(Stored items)
•••
(* ===== verification/Concurrency.v ===== *)
(** * Interleaved execution of store programs

    The daemon replicas, workers and HTTP handlers run store operations concurrently against one
    database.  [step] interleaves a pool of [prog]s one atomic access at a time, with arbitrary
    environment steps in between; a crashed worker is a thread that is never scheduled again.
    [wp] is a rely-guarantee weakest precondition on one [prog], and [pool_sound] lifts it to
    every schedule of every pool. *)

From stdpp Require Import base option list relations.
From S2P Require Import Prelude.

Section Pool.
Context {S A : Type} (spawnable : prog S A → Prop) (env : S → S → Prop).

(** One scheduling step of the pool [c.1] over the store [c.2]. *)
Inductive step : list (prog S A) * S → list (prog S A) * S → Prop :=
| step_access ts s i X (f : S → X * S) k :
    ts !! i = Some (Atom f k) →
    step (ts, s) (<[i := k (f s).1]> ts, (f s).2)
| step_spawn ts s p :
    spawnable p → step (ts, s) (ts ++ [p], s)
| step_env ts s s' :
    env s s' → step (ts, s) (ts, s').
End Pool.

Section RelyGuarantee.
Context {S : Type} (R G : S → S → Prop) (I : S → Prop).

(** [wp p Q s]: started in [s], with [R]-steps of others before each access, every access of
    [p] respects [G] and keeps [I], and [p] can only return [a] with [Q a] of the store its
    last access left. *)
Fixpoint wp {A} (p : prog S A) (Q : A → S → Prop) (s : S) : Prop :=
  match p with
  | Ret a => Q a s
  | Atom f k =>
      ∀ s', R s s' → I s' →
        G s' (f s').2 ∧ I (f s').2 ∧ wp (k (f s').1) Q (f s').2
  end.

Lemma wp_mono {A} (p : prog S A) (Q Q' : A → S → Prop) s :
  (∀ a s, Q a s → Q' a s) → wp p Q s → wp p Q' s.
Proof.
  intros HQ. revert s. induction p as [a|X f k IH]; intros s; simpl; [auto|].
  intros H s' HR HI. destruct (H s' HR HI) as (HG & HI' & Hw). eauto.
Qed.

Lemma wp_bind {A B} (p : prog S A) (k : A → prog S B) Q s :
  wp p (λ a s', wp (k a) Q s') s → wp (bind p k) Q s.
Proof.
  revert s. induction p as [a|X f c IH]; intros s; simpl; [auto|].
  intros H s' HR HI. destruct (H s' HR HI) as (HG & HI' & Hw). auto.
Qed.

Lemma wp_bind_inv {A B} (p : prog S A) (k : A → prog S B) Q s :
  wp (bind p k) Q s → wp p (λ a s', wp (k a) Q s') s.
Proof.
  revert s. induction p as [a|X f c IH]; intros s; simpl; [auto|].
  intros H s' HR HI. destruct (H s' HR HI) as (HG & HI' & Hw). auto.
Qed.

Lemma wp_try_bind {A B} (p : prog S (result A)) (k : A → prog S (result B)) Q s :
  wp p (λ r s', match r with Ok a => wp (k a) Q s' | Err e => Q (Err e) s' end) s →
  wp (try_bind p k) Q s.
Proof.
  intros H. apply wp_bind. eapply wp_mono; [|exact H]. intros [a|e] s'; simpl; auto.
Qed.

Lemma wp_query `{!Reflexive G} {X} (f : S → X) Q s :
  (∀ s', R s s' → I s' → Q (f s') s') → wp (query f) Q s.
Proof. intros H s' HR HI. simpl. auto. Qed.

Lemma wp_exec {X} (f : S → X * S) Q s :
  (∀ s', R s s' → I s' → G s' (f s').2 ∧ I (f s').2 ∧ Q (f s').1 (f s').2) →
  wp (exec f) Q s.
Proof. intros H s' HR HI. simpl. auto. Qed.

(** A vector loop keeps [Inv] as long as each body does. *)
Lemma wp_for_each {A B} (Inv : S → Prop) (xs : list A) (acc : B) body s :
  (∀ acc x s, x ∈ xs → Inv s → wp (body acc x) (λ _, Inv) s) →
  Inv s → wp (for_each xs acc body) (λ _, Inv) s.
Proof.
  revert acc s. induction xs as [|x xs IH]; intros acc s Hb HI; simpl; [done|].
  apply wp_try_bind. eapply wp_mono; [|apply Hb; [left|done]].
  intros [b|e] s' H; [|done]. apply IH; [|done]. intros. apply Hb; [by right|done].
Qed.

Lemma wp_for_until {A B} (Inv : S → Prop) (xs : list A) (body : A → prog S (result (option B))) s :
  (∀ x s, x ∈ xs → Inv s → wp (body x) (λ _, Inv) s) →
  Inv s → wp (for_until xs body) (λ _, Inv) s.
Proof.
  revert s. induction xs as [|x xs IH]; intros s Hb HI; simpl; [done|].
  apply wp_try_bind. eapply wp_mono; [|apply Hb; [left|done]].
  intros [[b|]|e] s' H; [done| |done]. apply IH; [|done]. intros. apply Hb; [by right|done].
Qed.

(** More interference is allowed later, once [R] has already happened. *)
Lemma wp_rely `{!Transitive R} {A} (p : prog S A) (Q : A → Prop) s s' :
  R s s' → wp p (λ a _, Q a) s → wp p (λ a _, Q a) s'.
Proof.
  intros HR. destruct p as [a|X f k]; simpl; [auto|].
  intros H s'' HR' HI. apply H; [by transitivity s'|done].
Qed.

(** The run of a program on its own is one of its interleavings. *)
Lemma wp_run `{!Reflexive R} `{!PreOrder G} {A} (p : prog S A) Q s :
  I s → wp p Q s → G s (run p s).2 ∧ I (run p s).2 ∧ Q (run p s).1 (run p s).2.
Proof.
  revert s. induction p as [a|X f k IH]; intros s HI Hw; simpl in *; [done|].
  destruct (Hw s (reflexivity s) HI) as (HG & HI' & Hk).
  destruct (IH _ _ HI' Hk) as (HG2 & HI2 & HQ). split; [|done]. by transitivity (f s).2.
Qed.

(** *** Every schedule of every pool *)

Context {A : Type} (spawnable : prog S A → Prop) (env : S → S → Prop).
Context `{!PreOrder R} `{!PreOrder G} (HGR : ∀ s s', G s s' → R s s').
Context (Henv : ∀ s s', I s → env s s' → R s s' ∧ I s').

(** The pool's threads meet their posts [Q i] from the current store on. *)
Definition pool_ok (Q : nat → A → Prop) (c : list (prog S A) * S) : Prop :=
  I c.2 ∧ ∀ i p, c.1 !! i = Some p → wp p (λ a _, Q i a) c.2.

Lemma step_pool_ok Q c c' :
  (∀ p i s, spawnable p → I s → wp p (λ a _, Q i a) s) →
  pool_ok Q c → step spawnable env c c' → pool_ok Q c' ∧ R c.2 c'.2.
Proof.
  intros Hsp [HI Hts] Hst. destruct Hst as [ts s i X f k Hi|ts s p Hp|ts s s' He]; simpl in *.
  - destruct (Hts _ _ Hi s (reflexivity s) HI) as (HG & HI' & Hk).
    split; [split; [done|]|by apply HGR].
    intros j p. simpl. destruct (decide (i = j)) as [<-|Hne].
    + rewrite list_lookup_insert_eq by (by eapply lookup_lt_Some). by intros [= <-].
    + rewrite list_lookup_insert_ne by done. intros Hj. eapply wp_rely; [by apply HGR|eauto].
  - split; [split; [done|]|reflexivity]. intros j q. simpl.
    intros [Hj|[_ Hj]]%lookup_app_Some; [eauto|].
    apply list_lookup_singleton_Some in Hj as [_ <-]. eauto.
  - destruct (Henv _ _ HI He) as [HR HI']. split; [split; [done|]|done].
    intros j p Hj. eapply wp_rely; eauto.
Qed.

Theorem pool_sound Q c c' :
  (∀ p i s, spawnable p → I s → wp p (λ a _, Q i a) s) →
  pool_ok Q c → rtc (step spawnable env) c c' → pool_ok Q c' ∧ R c.2 c'.2.
Proof.
  intros Hsp Hok Hsteps. induction Hsteps as [c|c c1 c' Hst Hsteps IH]; [done|].
  destruct (step_pool_ok Q c c1 Hsp Hok Hst) as [Hok1 HR].
  destruct (IH Hok1) as [Hok' HR']. split; [done|]. by transitivity c1.2.
Qed.
End RelyGuarantee.

(** ** One section at a time

    Code under a lock: one [prog] of [sections] runs at a time, steps of [out] do not take the lock. *)

Section Locked.
Context {S : Type} (R G : S → S → Prop) (I : S → Prop) `{!PreOrder R}.
Context (sections : prog S unit → Prop) (out : S → S → Prop).

Inductive locked_step : option (prog S unit) * S → option (prog S unit) * S → Prop :=
| locked_enter p s : sections p → locked_step (None, s) (Some p, s)
| locked_access X (f : S → X * S) k s : locked_step (Some (Atom f k), s) (Some (k (f s).1), (f s).2)
| locked_leave s : locked_step (Some (Ret ()), s) (None, s)
| locked_outside h s s' : out s s' → locked_step (h, s) (h, s').

(** The guarantee of a section need not be a rely: nobody else is in one. *)
Lemma locked_sound c c' :
  (∀ p s, sections p → I s → wp R G I p (λ _ _, True) s) → (∀ s s', I s → out s s' → R s s' ∧ I s') →
  I c.2 → match c.1 with Some p => wp R G I p (λ _ _, True) c.2 | None => True end →
  rtc locked_step c c' → I c'.2.
Proof.
  intros Hs Ho HI Hh Hsteps. induction Hsteps as [c|c c1 c' Hst Hsteps IH]; [done|].
  destruct Hst as [p s Hp|X f k s|s|h s s' He]; cbn in *.
  - apply IH; [done|]. by apply Hs.
  - destruct (Hh s (reflexivity s) HI) as (_ & HI' & Hk). by apply IH.
  - by apply IH.
  - destruct (Ho s s' HI He) as [HR HI']. apply IH; [done|]. destruct h as [p|]; [|done].
    eapply wp_rely with (Q := λ _, True); [apply _|exact HR|exact Hh].
Qed.
End Locked.

(** When the guarantee is the rely, a program's accesses are part of the history. *)
Lemma wp_history {S A} (R : S → S → Prop) (I : S → Prop) `{!PreOrder R}
    (p : prog S A) (Q : A → S → Prop) s0 s :
  R s0 s → wp R R I p Q s → wp R R I p (λ a s', Q a s' ∧ R s0 s') s.
Proof.
  revert s. induction p as [a|X f k IH]; intros s H0; simpl; [done|].
  intros H s' HR HI. destruct (H s' HR HI) as (HG & HI' & Hk). split_and!; [done..|].
  apply IH; [|done]. transitivity s; [done|]. by transitivity s'.
Qed.

(** ** Programs that are safe from any store *)

Section Safe.
Context {S : Type} (R : S → S → Prop) (I : S → Prop) `{!PreOrder R}.

Definition safe {A} (p : prog S A) : Prop := ∀ s, wp R R I p (λ _ _, True) s.

Lemma safe_then {A} (p : prog S A) Q s : safe p → (∀ a s, Q a s) → wp R R I p Q s.
Proof. intros Hp HQ. eapply wp_mono; [|apply Hp]. auto. Qed.

Lemma safe_ret {A} (a : A) : safe (Ret a).
Proof. by intros s. Qed.

Lemma safe_bind {A B} (p : prog S A) (k : A → prog S B) :
  safe p → (∀ a, safe (k a)) → safe (bind p k).
Proof. intros Hp Hk s. apply wp_bind. apply safe_then; [done|]. intros a s'. apply Hk. Qed.

Lemma safe_try_bind {A B} (p : prog S (result A)) (k : A → prog S (result B)) :
  safe p → (∀ a, safe (k a)) → safe (try_bind p k).
Proof. intros Hp Hk. apply safe_bind; [done|]. intros [a|e]; [apply Hk|apply safe_ret]. Qed.

Lemma safe_query {X} (f : S → X) : safe (query f).
Proof. intros s. apply wp_query; [apply _|done]. Qed.

Lemma safe_exec {X} (f : S → X * S) : (∀ s, I s → R s (f s).2 ∧ I (f s).2) → safe (exec f).
Proof. intros H s. apply wp_exec. intros s' _ HI. by destruct (H s' HI). Qed.

Lemma safe_for_each {A B} (xs : list A) (acc : B) body :
  (∀ acc x, safe (body acc x)) → safe (for_each xs acc body).
Proof. intros Hb s. apply wp_for_each; [|done]. intros. apply Hb. Qed.

Lemma safe_for_until {A B} (xs : list A) (body : A → prog S (result (option B))) :
  (∀ x, safe (body x)) → safe (for_until xs body).
Proof. intros Hb s. apply wp_for_until; [|done]. intros. apply Hb. Qed.
End Safe.

(** ** Code that runs alone

    Inside a transaction nobody else acts: the rely is equality, and nothing is promised of the
    intermediate stores. *)
Definition alone {S A} (p : prog S A) (Q : A → S → Prop) (s : S) : Prop :=
  wp (=) (λ _ _, True) (λ _, True) p Q s.

Lemma alone_run {S A} (p : prog S A) Q s : alone p Q s ↔ Q (run p s).1 (run p s).2.
Proof.
  unfold alone. revert s. induction p as [a|X f k IH]; intros s; simpl; [done|].
  rewrite <-IH. split.
  - intros H. by apply (H s).
  - intros H s' <- _. done.
Qed.

Lemma alone_exec {S X} (f : S → X * S) (Q : X → S → Prop) s :
  Q (f s).1 (f s).2 → alone (exec f) Q s.
Proof. intros H s' <- _. done. Qed.

Lemma alone_query {S X} (f : S → X) (Q : X → S → Prop) s : Q (f s) s → alone (query f) Q s.
Proof. intros H s' <- _. done. Qed.

(** A loop with early return, its invariant stated of the elements still to visit. *)
Lemma alone_for_until {S A B} (Inv : list A → S → Prop) (Q : result (option B) → S → Prop)
    (body : A → prog S (result (option B))) xs s :
  (∀ x xs s, Inv (x :: xs) s →
     alone (body x) (λ r s', match r with Ok None => Inv xs s' | _ => Q r s' end) s) →
  (∀ s, Inv [] s → Q (Ok None) s) →
  Inv xs s → alone (for_until xs body) Q s.
Proof.
  intros Hb Hn. revert s. induction xs as [|x xs IH]; intros s HI; simpl; [by apply Hn|].
  apply wp_try_bind. eapply wp_mono; [|by apply (Hb x xs)].
  intros [[b|]|e] s'; simpl; [done|apply IH|done].
Qed.

Lemma alone_for_each {S A B} (Inv : B → list A → S → Prop) (Q : result B → S → Prop)
    (body : B → A → prog S (result B)) xs acc s :
  (∀ acc x xs s, Inv acc (x :: xs) s →
     alone (body acc x) (λ r s', match r with Ok acc => Inv acc xs s' | Err _ => Q r s' end) s) →
  (∀ acc s, Inv acc [] s → Q (Ok acc) s) →
  Inv acc xs s → alone (for_each xs acc body) Q s.
Proof.
  intros Hb Hn. revert acc s. induction xs as [|x xs IH]; intros acc s HI; simpl; [by apply Hn|].
  apply wp_try_bind. eapply wp_mono; [|by apply (Hb acc x xs)].
  intros [b|e] s'; simpl; [apply IH|done].
Qed.

Lemma wp_txn {S A} (R G : S → S → Prop) (I : S → Prop) `{!Reflexive G}
    (p : prog S (result A)) (Q : result A → S → Prop) s :
  (∀ s', R s s' → I s' →
     alone p (λ r s'', match r with
                       | Ok _ => G s' s'' ∧ I s'' ∧ Q r s''
                       | Err e => Q r s'
                       end) s') →
  wp R G I (txn p) Q s.
Proof.
  intros H. apply wp_exec. intros s' HR HI. specialize (H s' HR HI). rewrite alone_run in H.
  destruct (run p s') as [[a|e] s'']; simpl in *; [done|]. split_and!; [reflexivity|done|done].
Qed.

Lemma safe_txn {S A} (R : S → S → Prop) (I : S → Prop) `{!PreOrder R} (p : prog S (result A)) :
  (∀ s, I s → alone p (λ r s', match r with Ok _ => R s s' ∧ I s' | Err _ => True end) s) →
  safe R I (txn p).
Proof.
  intros H s. apply wp_txn; [apply _|]. intros s' _ Hwf. eapply wp_mono; [|by apply H].
  by intros [a|e] s''; [intros []|].
Qed.

(** The run of a compound program. *)
Lemma run_bind {S A B} (p : prog S A) (k : A → prog S B) s :
  run (bind p k) s = run (k (run p s).1) (run p s).2.
Proof. revert s. induction p as [a|X f c IH]; intros s; simpl; auto. Qed.

Lemma run_try_bind {S A B} (p : prog S (result A)) (k : A → prog S (result B)) s :
  run (try_bind p k) s =
  match run p s with (Ok a, s') => run (k a) s' | (Err e, s') => (Err e, s') end.
Proof. unfold try_bind. rewrite run_bind. by destruct (run p s) as [[a|e] s']. Qed.

Lemma run_txn {S A} (p : prog S (result A)) s :
  run (txn p) s = match run p s with (Ok a, s') => (Ok a, s') | (Err e, _) => (Err e, s) end.
Proof. simpl. by destruct (run p s) as [[a|e] s']. Qed.

(** What is safe access by access is safe as one access. *)
Lemma safe_txn_of {S A} (R : S → S → Prop) (I : S → Prop) `{!PreOrder R}
    (p : prog S (result A)) : safe R I p → safe R I (txn p).
Proof.
  intros Hp. apply safe_txn; [apply _|]. intros s HI. apply alone_run.
  destruct (wp_run R R I p (λ _ _, True) s HI (Hp s)) as (HG & HI' & _).
  by destruct (run p s) as [[a|e] s'].
Qed.

Create HintDb safe.
#[export] Hint Resolve safe_ret safe_bind safe_try_bind safe_query safe_for_each safe_for_until
  : safe.

(** One step of a structural [safe] proof. *)
Ltac safe_step :=
  match goal with
  | |- safe _ _ (Ret _) => apply safe_ret
  | |- safe _ _ (bind _ _) => apply safe_bind; [|intros ?]
  | |- safe _ _ (try_bind _ _) => apply safe_try_bind; [|intros ?]
  | |- safe _ _ (match ?x with _ => _ end) => destruct x eqn:?
  | |- safe _ _ (query _) => apply safe_query, _
  | |- safe _ _ (for_each _ _ _) => apply safe_for_each; intros ? ?
  | |- safe _ _ (for_until _ _) => apply safe_for_until; intros ?
  | |- safe _ _ _ => solve [auto with safe]
  end.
•••
• WHAT YOU HAVE TO DO: Of all the entries above, repeat only the lines from the line that has "(** ** One section at a time" to the line that has "H0; simpl; [done|].", both lines included, exactly.

• COMPLETED EXERCISE:
(** ** One section at a time

    Code under a lock: one [prog] of [sections] runs at a time, steps of [out] do not take the lock. *)

Section Locked.
Context {S : Type} (R G : S → S → Prop) (I : S → Prop) `{!PreOrder R}.
Context (sections : prog S unit → Prop) (out : S → S → Prop).

Inductive locked_step : option (prog S unit) * S → option (prog S unit) * S → Prop :=
| locked_enter p s : sections p → locked_step (None, s) (Some p, s)
| locked_access X (f : S → X * S) k s : locked_step (Some (Atom f k), s) (Some (k (f s).1), (f s).2)
| locked_leave s : locked_step (Some (Ret ()), s) (None, s)
| locked_outside h s s' : out s s' → locked_step (h, s) (h, s').

(** The guarantee of a section need not be a rely: nobody else is in one. *)
Lemma locked_sound c c' :
  (∀ p s, sections p → I s → wp R G I p (λ _ _, True) s) → (∀ s s', I s → out s s' → R s s' ∧ I s') →
  I c.2 → match c.1 with Some p => wp R G I p (λ _ _, True) c.2 | None => True end →
  rtc locked_step c c' → I c'.2.
Proof.
  intros Hs Ho HI Hh Hsteps. induction Hsteps as [c|c c1 c' Hst Hsteps IH]; [done|].
  destruct Hst as [p s Hp|X f k s|s|h s s' He]; cbn in *.
  - apply IH; [done|]. by apply Hs.
  - destruct (Hh s (reflexivity s) HI) as (_ & HI' & Hk). by apply IH.
  - by apply IH.
  - destruct (Ho s s' HI He) as [HR HI']. apply IH; [done|]. destruct h as [p|]; [|done].
    eapply wp_rely with (Q := λ _, True); [apply _|exact HR|exact Hh].
Qed.
End Locked.

(** When the guarantee is the rely, a program's accesses are part of the history. *)
Lemma wp_history {S A} (R : S → S → Prop) (I : S → Prop) `{!PreOrder R}
    (p : prog S A) (Q : A → S → Prop) s0 s :
  R s0 s → wp R R I p Q s → wp R R I p (λ a s', Q a s' ∧ R s0 s') s.
Proof.
  revert s. induction p as [a|X f k IH]; intros s H0; simpl; [done|].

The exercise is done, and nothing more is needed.